SEC inhibitor KL-1

SEC inhibitor KL-1 (KL-1) is a peptide-like lead compound that is an effective selective SEC inhibitor. SEC inhibitor KL-1 promotes apoptosis and has anti-tumor activity. SEC inhibitor KL-1 doses dependently inhibits the AFF4-CCNT1 interaction, with a Ki value of 3.48 μM^[1][2]. IC50 & Target:SEC^[2] In Vitro: SEC inhibitor KL-1 (0-100μM, 24-72h) inhibits the growth of DIPG cells and increases apoptosis^[1].

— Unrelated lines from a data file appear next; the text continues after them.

(** [endsWith] is what its name says. *)
Lemma endsWith_suffix (c : ascii) (s : string) :
  endsWith c s = true <-> exists prefix, s = prefix +:+ String c "".
Proof.
  split.
  - induction s as [|a s IH]; [discriminate|].
    destruct s as [|b s'].
    + cbn [endsWith]. intros H. apply Ascii.eqb_eq in H as ->.
      exists "". reflexivity.
    + intros H. destruct (IH H) as [prefix Hp].
      exists (String a prefix). rewrite Hp. reflexivity.
  - intros [prefix ->]. induction prefix as [|a prefix IH].
    + apply Ascii.eqb_refl.
    + change (String a prefix +:+ String c "")
        with (String a (prefix +:+ String c "")).
      destruct prefix as [|b prefix]; exact IH.
Qed.

Lemma ends_in_endsWith (c : ascii) (s : string) :
  ends_in c s = endsWith c s.
Proof.
  unfold ends_in, last_char.
  induction s as [|a s IH]; [reflexivity|].
  destruct s as [|b s']; [reflexivity|].
  change (endsWith c (String a (String b s')))
    with (endsWith c (String b s')).
  rewrite <- IH.
  cbn [String.length Nat.sub String.get]. rewrite Nat.sub_0_r.
  reflexivity.
Qed.

(** C9 (as amended): the URL of the archive is the effective base, with
    a [/] appended unless it ends with one, followed by the file name.
    The effective base is the [baseUrl] of the entry when that is a
    string that is not empty, and [xpack.binaries.baseUrl] when the entry
    has none, a [null] one, an empty one or another falsy one. This
    agrees with the [??] of the specification unless the [baseUrl] of the
    entry is there and falsy, and it is the URL the download is made
    with. *)
Theorem fileUrl_assembly (b : binaries) (platform : platform_entry)
    (base : string) :
  (entry_baseUrl platform = JStr base /\ base <> ""
   \/ In (entry_baseUrl platform)
        [JUndefined; JNull; JStr ""; JBool false; JNum 0; JNaN]
      /\ baseUrl b = JStr base) ->
  (forall prefix, base = prefix +:+ "/" ->
     fileUrl b platform = ret (base +:+ to_string (fileName platform)))
  /\ ((forall prefix, base <> prefix +:+ "/") ->
      fileUrl b platform
      = ret (base +:+ "/" +:+ to_string (fileName platform)))
  /\ (nullish (entry_baseUrl platform) = true
      \/ entry_baseUrl platform = JStr base ->
      exists url,
        fileUrl b platform = ret url /\ spec_fileUrl b platform = Some url)
  /\ fileUrl (sample_binaries (JStr "https://fallback.com/") JUndefined
                sample_entry) sample_entry
     = ret "https://example.com/x.tar.gz"
  /\ (forall w packagePath cachePath url cachePath' key opts,
        resolvePlatform w = Some (b, platform) ->
        In (RequestPipePutStream url cachePath' key opts)
           (fst (downloadBinaries w packagePath cachePath)) ->
        fileUrl b platform = ret url).
Proof.
  intros Hbase.
  assert (Hor : js_or (entry_baseUrl platform) (baseUrl b) = JStr base).
  { unfold js_or.
    destruct Hbase as [[-> Hne]|[Hin ->]].
    - destruct base; [contradiction|reflexivity].
    - cbn [In] in Hin.
      repeat (destruct Hin as [<-|Hin]; [reflexivity|]). destruct Hin. }
  assert (Hurl : fileUrl b platform
                 = ret ((if endsWith "/" base then base else base +:+ "/")
                          +:+ to_string (fileName platform))).
  { unfold fileUrl. rewrite Hor. reflexivity. }
  split; [|split; [|split; [|split]]].
  - intros prefix Hprefix. rewrite Hurl.
    replace (endsWith "/" base) with true; [reflexivity|].
    symmetry. apply endsWith_suffix. exists prefix. exact Hprefix.
  - intros Hnone. rewrite Hurl.
    destruct (endsWith "/" base) eqn:Hends.
    + apply endsWith_suffix in Hends as [prefix Hprefix].
      destruct (Hnone prefix Hprefix).
    + apply f_equal, append_append.
  - intros Hspec. eexists. split; [exact Hurl|].
    unfold spec_fileUrl, spec_effectiveBase.
    assert (Heff : (if nullish (entry_baseUrl platform) then baseUrl b
                    else entry_baseUrl platform) = JStr base).
    { destruct Hspec as [Hnull| ->]; [|reflexivity].
      rewrite Hnull.
      destruct Hbase as [[Hentry _]|[_ Htop]]; [|exact Htop].
      rewrite Hentry in Hnull. discriminate. }
    rewrite Heff, ends_in_endsWith. reflexivity.
  - reflexivity.
  - intros w packagePath cachePath url cachePath' key opts Hres He.
    destruct (download_effect _ _ _ _ _ _ Hres He eq_refl)
      as (base' & digest & Hbase' & _ & [= -> _ _ _]).
    unfold fileUrl. rewrite Hbase'. reflexivity.
Qed.
(** * Streak and analytics engine of the habit-accountability backend

    A shallow embedding of the date arithmetic and aggregation code of
    [src/routes/checkins.ts], [src/routes/analytics.ts] and the AI route
    ([POST /weekly-insight]), followed by the properties of the streak
    calculator, the windowed aggregator, the calendar projector and the
    insight fact builder.  The routes that write the [partnerships] and
    [habits] tables and the week shown in the insight prompt
    ([services/geminiService]) are embedded the same way, with the
    invariants their guards keep.

    Conventions of the embedding.
    - A JavaScript [Date] is its time value, an integer number of
      milliseconds since 1970-01-01T00:00:00Z.  The server's local time zone
      is UTC (the system uses naive UTC calendar dates throughout), so local
      and UTC fields of a [Date] agree.
    - The ['YYYY-MM-DD'] strings held in the [date] column and produced by
      [toISOString().split('T')[0]] are represented by their day number
      (days since 1970-01-01); string equality and the store's ordering of
      the column are equality and order of day numbers.
    - Counters and time values are integers ([Z]).  The percentages
      ([Math.round((c / t) * 100)] and the like) are computed as the code
      computes them, in IEEE 754 binary64 with each quotient and product
      rounded to nearest; a number rounded to two decimals,
      [Math.round(x * 100) / 100], is the rational [n / 100] of the integer
      [n] so computed.  The ratios compared by the best-day selections and
      the average check-in time are rationals ([Q]).
    - A string is the list of the bytes of its UTF-8 encoding; [s.length]
      counts UTF-16 code units.
    - [new Date(year, month, day)] is an Invalid Date beyond the range of
      time values, and [toISOString] then throws; day numbers stand for the
      date strings of the years 0 to 9999, which are written with four
      digits.
    - A table is the list of its rows; [.single()] yields a row only when
      exactly one row matches.
    - The primary key of a row inserted in [partnerships] or [habits] is
      chosen by the store; the routes take it as an argument. *)

From Stdlib Require Import ZArith List Bool Lia String Ascii.
From Stdlib Require Import QArith Qround Lqa Permutation Sorted DecimalString FinFun.
From Stdlib Require Import SpecFloat.
Import ListNotations.
Local Open Scope string_scope.
Local Open Scope Z_scope.
(** * image-search: the batch embedding pipeline and the similarity search

    A shallow embedding of [process.py] (batch loop and merge step),
    [search.py] (interactive query loop) and the parts of [utils.py] they
    use, with the properties of the specification stated over it.

    Conventions of the model.
    - Scalars.  The embeddings are numpy [float32] values: IEEE 754
      binary32 numbers, with signed zeros, infinities and NaN, as
      [SpecFloat] of the Standard Library has them.  Products and sums are
      rounded to nearest-even, and [<] and [==] are the IEEE comparisons
      (false as soon as one side is NaN).
    - Exceptions.  A Python call that may raise returns a [result].
    - Files.  A directory is a finite map from file names to contents; the
      features directory holds arrays ([np.save]/[np.load]) and one-column
      tables ([to_csv]/[read_csv], column [photo_id]), and it may hold a
      file that a failed write left behind.
    - [sorted] is CPython's [list.sort]; the other library calls ([glob],
      [np.concatenate], [pd.concat], [input], [print]) are modelled by
      their documented behaviour. *)

From Stdlib Require Import ZArith SpecFloat.
From Stdlib Require Import Ascii DecimalString DecimalNat DecimalFacts.
From Stdlib Require Import OrdersEx.
From stdpp Require Import gmap strings list fin_maps sorting.

(** ** Exceptions *)

Inductive exn :=
  | ValueError | IndexError | EOFError | ZeroDivisionError
  | OSError | FileNotFoundError | RuntimeError.

Inductive result (A : Type) :=
  | Ok (a : A)
  | Raise (e : exn).
Arguments Ok {A} a.
Arguments Raise {A} e.

(** ** [sorted(iterable, key=..., reverse=...)]

    Python's [sorted] copies the iterable into a list and calls
    [list.sort], which compares keys with [<] only.  With [reverse=True]
    CPython reverses the list, sorts it ascending and reverses the outcome.

    The ascending sort is CPython's, as [listobject.c] has it for a list of
    fewer than 64 elements: [count_run] finds the run the list starts
    with (a strictly descending run is reversed in place), and
    [binarysort] puts the other elements into it one by one, each at the
    place a binary search gives.  A longer list is cut into such runs,
    which are then merged; when [<] is the strict part of a total preorder
    on the keys of the list, every one of these procedures returns the
    same list, the stably sorted one ([sorted_stable_sorted] below).  When
    it is not (a NaN among float keys), the outcome depends on the
    comparisons made: the model is then CPython's outcome for lists of
    fewer than 64 elements, and nothing is stated about longer ones beyond
    what holds of every rearrangement. *)

Section PySorted.
Context {A K : Type} (ltb : K → K → bool) (key : A → K).

(** [count_run]: how many elements after [prev] go on the run. *)
Fixpoint run_ascending (prev : A) (l : list A) : nat :=
  match l with
  | x :: l' => if ltb (key x) (key prev) then 0 else S (run_ascending x l')
  | [] => 0
  end.

Fixpoint run_descending (prev : A) (l : list A) : nat :=
  match l with
  | x :: l' => if ltb (key x) (key prev) then S (run_descending x l') else 0
  | [] => 0
  end.

(** The length of the first run and whether it is descending. *)
Definition count_run (l : list A) : nat * bool :=
  match l with
  | [] => (0, false)
  | [x] => (1, false)
  | x :: y :: l' =>
      if ltb (key y) (key x) then (2 + run_descending y l', true)
      else (2 + run_ascending y l', false)
  end.

(** The binary search of [binarysort] for the place of [pivot] among
    [a[l:r]]: [p = l + ((r - l) >> 1)], then [r = p] if [pivot < a[p]] and
    [l = p + 1] otherwise, until [l = r].  [fuel] bounds the number of
    steps; the length of [a] is enough. *)
Fixpoint bisect (fuel : nat) (pivot : A) (a : list A) (l r : nat) : nat :=
  match fuel with
  | 0 => l
  | S fuel' =>
      if r <=? l then l
      else
        let p := l + (r - l) / 2 in
        match a !! p with
        | Some y =>
            if ltb (key pivot) (key y) then bisect fuel' pivot a l p
            else bisect fuel' pivot a (S p) r
        | None => l
        end
  end.

Definition binary_insert (a : list A) (pivot : A) : list A :=
  let pos := bisect (length a) pivot a 0 (length a) in
  take pos a ++ pivot :: drop pos a.

Definition binarysort (run rest : list A) : list A :=
  foldl binary_insert run rest.

Definition list_sort (l : list A) : list A :=
  let '(n, descending) := count_run l in
  binarysort (if descending then rev (take n l) else take n l) (drop n l).
(** * webxr-first-steps: the per-frame game logic of [src/index.js]

    A shallow embedding of the module-level game state and of the two
    functions [updateScoreDisplay] and [onFrame].

    Conventions of the embedding.
    - A JavaScript number is an exact rational ([Q]) in the state of the
      game.  Where a property depends on the rounding of IEEE doubles, the
      expressions of the source are taken a second time with each operation
      rounded (the definitions with names ending in [R], and [roundDouble]).
      The score, which only ever holds integers, is a [Z].
    - A [THREE.Vector3] is a record of three rationals.
    - [Vector3.distanceTo] is a square root; the only use the code makes
      of it is the test [distance < 1], which is the test
      [distanceToSquared < 1] and is modelled as such.
    - The registry [bullets] is a JavaScript object keyed by uuid; it is an
      association list in insertion order (the order of [Object.values]).
    - The tweening library (gsap), [setTimeout], the asset loaders, audio and
      haptics are outside the file.  The callbacks that [index.js] hands to
      them are modelled as events of a transition system; the requests made
      to them are recorded in the state.
    - What is written for rendering only (the rotation of the liquid meshes,
      the [visible] flag of the controller's own mesh) and the sounds are not
      part of the state.  The haptic call is modelled for the exception it
      may throw. *)

From Stdlib Require Import QArith ZArith List String Ascii Bool Lia Lqa.
From Stdlib Require Import DecimalString.
From Stdlib Require Import Qround Qpower.
Import ListNotations.

Open Scope Q_scope.

(** ** JavaScript numbers *)

Definition Qltb (a b : Q) : bool := negb (Qle_bool b a).
Lemma restore_loop_spec (fuel i : nat) (st : vstate) :
  restore_inv src0 i st -> (i + fuel = length src0)%nat ->
  let st' := restore_loop fuel i st in
  length (vs_src st') = length src0 /\
  (forall j, compound_unwound src0 j st') /\
  vs_cpages st' = count_migrate (vs_src st') /\
  (forall j e, vs_src st' !! j = Some e -> is_stale e = false).
Proof.
  revert i st; induction fuel as [|fuel IH]; intros i st Hinv Hi; cbv zeta;
    cbn [restore_loop].
  - destruct Hinv as (Hlen & Hun & Hc & Hr & Hlow).
    split; [exact Hlen|]; split; [exact Hun|]; split; [exact Hc|].
    intros j e He; apply (Hlow j); [|exact He].
    apply lookup_lt_Some in He; lia.
  - destruct (Nat.eqb (vs_restore st) 0) eqn:Hz.
    + apply Nat.eqb_eq in Hz.
      destruct Hinv as (Hlen & Hun & Hc & Hr & Hlow).
      split; [exact Hlen|]; split; [exact Hun|]; split; [exact Hc|].
      intros j e He; apply (filter_length_zero is_stale (vs_src st) j e);
        [unfold count_stale in Hr; lia|exact He].
    + apply (IH (S i)); [apply restore_entry_inv; exact Hinv|lia].
Qed.

Lemma migrate_vma_prepare_spec (cpages : nat) :
  cpages = count_migrate src0 ->
  let st := migrate_vma_prepare V src0 cpages in
  length (vs_src st) = length src0 /\
  vs_cpages st = count_migrate (vs_src st) /\
  (forall j e p, src0 !! j = Some e -> v_page e = Some p -> vp_compound p = true ->
     exists e', vs_src st !! j = Some e' /\ v_migrate e' = false /\
                v_page e' = None).
Proof.
  intros Hcp; cbv zeta; unfold migrate_vma_prepare; cbv zeta.
  assert (H0 : prepare_inv src0 0 (mkVState src0 cpages 0 [])).
  { split; [reflexivity|]; split; [reflexivity|]; split; [intros j Hj; lia|].
    split; [exact Hcp|]; cbn [vs_restore vs_src]; symmetry.
    apply filter_length_none; intros j e Hj; unfold is_stale.
    destruct (v_page e) eqn:Hp; [|reflexivity].
    rewrite (Hcollect j e Hj ltac:(congruence)); reflexivity. }
  pose proof (prepare_loop_spec (length src0) 0 _ H0 eq_refl) as H1.
  destruct (restore_loop_spec (length src0) 0 _ H1 eq_refl)
    as (Hlen & Hun & Hc & Hno).
  split; [exact Hlen|]; split; [exact Hc|].
  intros j e p He Hp Hcmp.
  destruct (Hun j e p He Hp Hcmp) as [e' [He' Hm']].
  exists e'; split; [exact He'|]; split; [exact Hm'|].
  pose proof (Hno j e' He') as Hs; unfold is_stale in Hs.
  rewrite Hm' in Hs; destruct (v_page e'); [discriminate|reflexivity].
Qed.
(** The selection loop of [shootWeapon] returns a nearest enemy in sight. *)
Lemma findTarget_chooses (p : Player) :
  forall es pre target minDist,
    bestSoFar p pre target minDist ->
    chosen p (pre ++ es) (findTarget p es (length pre) target minDist).
Proof.
  induction es as [|e rest IH]; intros pre target minDist Hinv.
  - simpl. rewrite app_nil_r.
    destruct target as [t|], minDist as [d|]; simpl in *; try contradiction.
    + destruct Hinv as (e & Ht & Hs & Hd & Hmin). subst d.
      exists e. repeat split; try assumption; apply Hs.
    + exact Hinv.
  - simpl findTarget.
    replace (pre ++ e :: rest) with ((pre ++ [e]) ++ rest)
      by (rewrite <- app_assoc; reflexivity).
    replace (S (length pre)) with (length (pre ++ [e]))
      by (rewrite length_app; simpl; lia).
    destruct (alive e) eqn:Halive; simpl negb; cbv iota.
    + destruct (Rltb (Rabs (enemyAngle p e)) threshold) eqn:Hang; simpl andb.
      * destruct (belowMin (enemyDist p e) minDist) eqn:Hbelow.
        -- apply IH. simpl. exists e.
           assert (Hsight : inSight p e)
             by (split; [exact Halive | apply Rltb_spec; exact Hang]).
           repeat split; try apply Hsight.
           ++ rewrite nth_error_app2 by lia.
              rewrite Nat.sub_diag. reflexivity.
           ++ intros e' Hin Hs'. apply in_app_or in Hin.
              destruct Hin as [Hin | [-> | []]]; [|lra].
              destruct target as [t|], minDist as [d|]; simpl in *;
                try contradiction.
              ** destruct Hinv as (e0 & _ & _ & _ & Hmin).
                 apply Rltb_spec in Hbelow. specialize (Hmin e' Hin Hs'). lra.
              ** exfalso. exact (Hinv e' Hin Hs').
        -- apply IH.
           destruct target as [t|], minDist as [d|]; simpl in *;
             try contradiction; try discriminate.
           destruct Hinv as (e0 & Ht & Hs & Hd & Hmin).
           exists e0. repeat split; try assumption; try apply Hs.
           ++ rewrite nth_error_app1; [exact Ht|].
              apply nth_error_Some. congruence.
           ++ intros e' Hin Hs'. apply in_app_or in Hin.
              destruct Hin as [Hin | [<- | []]]; [apply Hmin; assumption|].
              unfold Rltb in Hbelow.
              destruct (Rlt_dec (enemyDist p e) d); [discriminate | lra].
      * apply IH.
        assert (Hnot : ~ inSight p e).
        { intros [_ Hlt]. apply Rltb_spec in Hlt. congruence. }
        destruct target as [t|], minDist as [d|]; simpl in *;
          try contradiction.
        -- destruct Hinv as (e0 & Ht & Hs & Hd & Hmin).
           exists e0. repeat split; try assumption; try apply Hs.
           ++ rewrite nth_error_app1; [exact Ht|].
              apply nth_error_Some. congruence.
           ++ intros e' Hin Hs'. apply in_app_or in Hin.
              destruct Hin as [Hin | [<- | []]]; [apply Hmin; assumption|].
              contradiction.
        -- intros e' Hin. apply in_app_or in Hin.
           destruct Hin as [Hin | [<- | []]]; [apply Hinv; exact Hin|].
           exact Hnot.
    + apply IH.
      assert (Hnot : ~ inSight p e) by (intros [Ha _]; congruence).
      destruct target as [t|], minDist as [d|]; simpl in *; try contradiction.
      * destruct Hinv as (e0 & Ht & Hs & Hd & Hmin).
        exists e0. repeat split; try assumption; try apply Hs.
        -- rewrite nth_error_app1; [exact Ht|].
           apply nth_error_Some. congruence.
        -- intros e' Hin Hs'. apply in_app_or in Hin.
           destruct Hin as [Hin | [<- | []]]; [apply Hmin; assumption|].
           contradiction.
      * intros e' Hin. apply in_app_or in Hin.
        destruct Hin as [Hin | [<- | []]]; [apply Hinv; exact Hin|].
        exact Hnot.
Qed.

Lemma findTarget_chosen (p : Player) (es : list Enemy) :
  chosen p es (findTarget p es 0 None None).
Proof.
  apply (findTarget_chooses p es [] None None). simpl. intros e [].
Qed.

(** The shape of a shot that is actually fired. *)
Lemma shootWeapon_fired (g : Game) :
  gameOver g = false -> reloading g = false ->
  (0 < magazine (weapon g (selectedWeapon g)))%Z ->
  let k := selectedWeapon g in
  let w1 := mkWeapon (magazine (weapon g k) - 1)%Z (totalAmmo (weapon g k)) in
  let g1 := setWeapon k w1 g in
  let g2 :=
    match findTarget (player g) (enemies g) 0 None None with
    | Some t =>
        setKills (snd (hitAt t (damage k) (enemies g) (kills g)))
          (setEnemies (fst (hitAt t (damage k) (enemies g) (kills g))) g1)
    | None => g1
    end in
  let g3 := setMuzzleBullet 0.15 0.1 g2 in
  shootWeapon g = g3 \/ shootWeapon g = reloadWeapon g3.
Proof.
  intros Hover Hrel Hmag. unfold shootWeapon.
  rewrite Hover, Hrel. simpl orb. cbv iota.
  apply Z.leb_gt in Hmag. rewrite Hmag. cbv zeta.
  replace (player (setWeapon (selectedWeapon g)
             {| magazine := magazine (weapon g (selectedWeapon g)) - 1;
                totalAmmo := totalAmmo (weapon g (selectedWeapon g)) |} g))
    with (player g) by reflexivity.
  replace (enemies (setWeapon (selectedWeapon g)
             {| magazine := magazine (weapon g (selectedWeapon g)) - 1;
                totalAmmo := totalAmmo (weapon g (selectedWeapon g)) |} g))
    with (enemies g) by reflexivity.
  replace (kills (setWeapon (selectedWeapon g)
             {| magazine := magazine (weapon g (selectedWeapon g)) - 1;
                totalAmmo := totalAmmo (weapon g (selectedWeapon g)) |} g))
    with (kills g) by reflexivity.
  destruct (findTarget (player g) (enemies g) 0 None None) as [t|].
  - destruct (hitAt t (damage (selectedWeapon g)) (enemies g) (kills g))
      as [es n]. simpl fst; simpl snd.
    match goal with |- context [if ?c then _ else _] => destruct c end;
      [right | left]; reflexivity.
  - match goal with |- context [if ?c then _ else _] => destruct c end;
      [right | left]; reflexivity.
Qed.

(** C7 (empty-magazine fire).  When the game is running, no reload is in
    progress, the selected weapon's magazine is at 0 and its reserve is
    positive, [shootWeapon] does nothing but start a reload: the reloading
    flag is raised and the timer armed for the selected weapon, while the
    enemies, the kill counter and both weapons (hence the magazine, still
    0) are left as they were.  The function has no exceptional exit. *)
Theorem shoot_empty_magazine_starts_reload (g : Game) :
  gameOver g = false ->
  reloading g = false ->
  magazine (weapon g (selectedWeapon g)) = 0%Z ->
  ammoPositive (totalAmmo (weapon g (selectedWeapon g))) = true ->
  shootWeapon g = setReload true (Some (selectedWeapon g)) g /\
  reloading (shootWeapon g) = true /\
  reloadTimer (shootWeapon g) = Some (selectedWeapon g) /\
  enemies (shootWeapon g) = enemies g /\
  kills (shootWeapon g) = kills g /\
  weaponShotgun (shootWeapon g) = weaponShotgun g /\
  weaponLaser (shootWeapon g) = weaponLaser g /\
  magazine (weapon (shootWeapon g) (selectedWeapon (shootWeapon g))) = 0%Z.
Proof.
  intros Hover Hrel Hmag Hres.
  assert (Hshoot : shootWeapon g = setReload true (Some (selectedWeapon g)) g).
  { unfold shootWeapon. rewrite Hover, Hrel. simpl orb. cbv iota.
    rewrite Hmag. simpl Z.leb. cbv iota. rewrite Hres.
    unfold reloadWeapon. rewrite Hrel, Hmag.
    rewrite ammoExhausted_positive, Hres.
    pose proof (ammoCapacity_pos (selectedWeapon g)) as Hcap.
    apply Z.leb_gt in Hcap. rewrite Hcap. reflexivity. }
  rewrite Hshoot. repeat split; try reflexivity.
  simpl. exact Hmag.
Qed.

Lemma shoot_empty_magazine_witness :
  reloading (shootWeapon dryGame) = true /\
  enemies (shootWeapon dryGame) = enemies dryGame /\
  magazine (weapon (shootWeapon dryGame) shotgun) = 0%Z.
Proof.
  destruct (shoot_empty_magazine_starts_reload dryGame
              eq_refl eq_refl eq_refl eq_refl)
    as (_ & Hr & _ & He & _ & Hs & _).
  split; [exact Hr | split; [exact He |]].
  change (magazine (weaponShotgun (shootWeapon dryGame)) = 0%Z).
  rewrite Hs. reflexivity.
Defined.
(** C7, at the input where it fails.  The answer word [abc1] is its own
    first synthetic distractor ([abc] followed by [1]): with no vocabulary
    distractor the [while] loop of [_build_distractors] builds this word in
    every iteration and never appends it, so no amount of fuel lets
    [_build_distractors], or [generate_mcqs_from_text] on the text
    [abc1 is a an the.], return. *)
Theorem synthetic_collision_never_returns :
  (∀ fuel, _build_distractors fuel (lit "abc1") [lit "abc1"] 3 = None)
  ∧ (∀ fuel t,
       generate_mcqs_from_text fuel (lit "abc1 is a an the.") 5 t = OutOfFuel).
Proof.
  assert (Hd : ∀ fuel, _build_distractors fuel (lit "abc1") [lit "abc1"] 3 = None).
  { intros fuel. unfold _build_distractors.
    destruct (scan_vocabulary 3 [lit "abc1"] [] {[lower (lit "abc1")]})
      as [d seen] eqn:Hscan.
    pose proof (scan_vocabulary_inv _ _ _ _ _ _ _ (fresh_inv_init _) Hscan) as [_ Hin].
    apply (f_equal fst) in Hscan. vm_compute in Hscan. subst d.
    rewrite synthesize_stuck; [reflexivity|simpl; lia|].
    apply Hin. left. }
  split; [exact Hd|]. intros fuel t.
  unfold generate_mcqs_from_text.
  replace (eligible (normalize_whitespace (lit "abc1 is a an the.")))
    with [lit "abc1 is a an the."] by (by vm_compute).
  replace (build_vocabulary (findall_word (normalize_whitespace (lit "abc1 is a an the."))) ∅ [])
    with [lit "abc1"] by (by vm_compute).
  rewrite mcq_loop_cons. rewrite decide_False by (simpl; lia).
  unfold bind at 1.
  rewrite (select_single _ _ (lit "abc1")) by (by vm_compute).
  replace (truthy (lit "abc1")) with true by reflexivity.
  cbv zeta. rewrite decide_False by (by vm_compute).
  unfold bind at 1. rewrite Hd. reflexivity.
Qed.

(** ** Rejected arguments *)

Lemma summary_length_unsupported length :
  SUMMARY_SENTENCE_MAP !! length = None ↔ length ∉ SUPPORTED_LENGTHS.
Proof.
  unfold SUMMARY_SENTENCE_MAP, SUPPORTED_LENGTHS.
  rewrite !lookup_insert_None, lookup_singleton_None, !not_elem_of_cons.
  split.
  - intros ((? & ?) & ?). repeat split; try done. apply not_elem_of_nil.
  - intros (? & ? & ? & _). done.
Qed.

SEC inhibitor KL-1 for H3 wild-type astrocytes, the h3g34v mutant glioma cells, and NHA cells with IC₅₀ are 18, 16 and 18μM, respectively^[1].
SEC inhibitor KL-1 disrupts SEC, leading to increase occupancy of Pol II near the promoter, which can delay Pol II mutants and slow down Pol II's elongation rate^[2].
SEC inhibitor KL-1 (5h) blocks the induction of heat shock-induced genes FOS, HSPD1, HSPE1, and EGR1 in HCT116 cells, impairing the heat shock response^[2]. In Vivo: SEC inhibitor KL-1 (50 mg/kg, administered intraperitoneally, once daily, 15 days) disrupts SEC, which can slow down tumor progression and improve survival rates in MDA231-LM2 tumor mice^[2].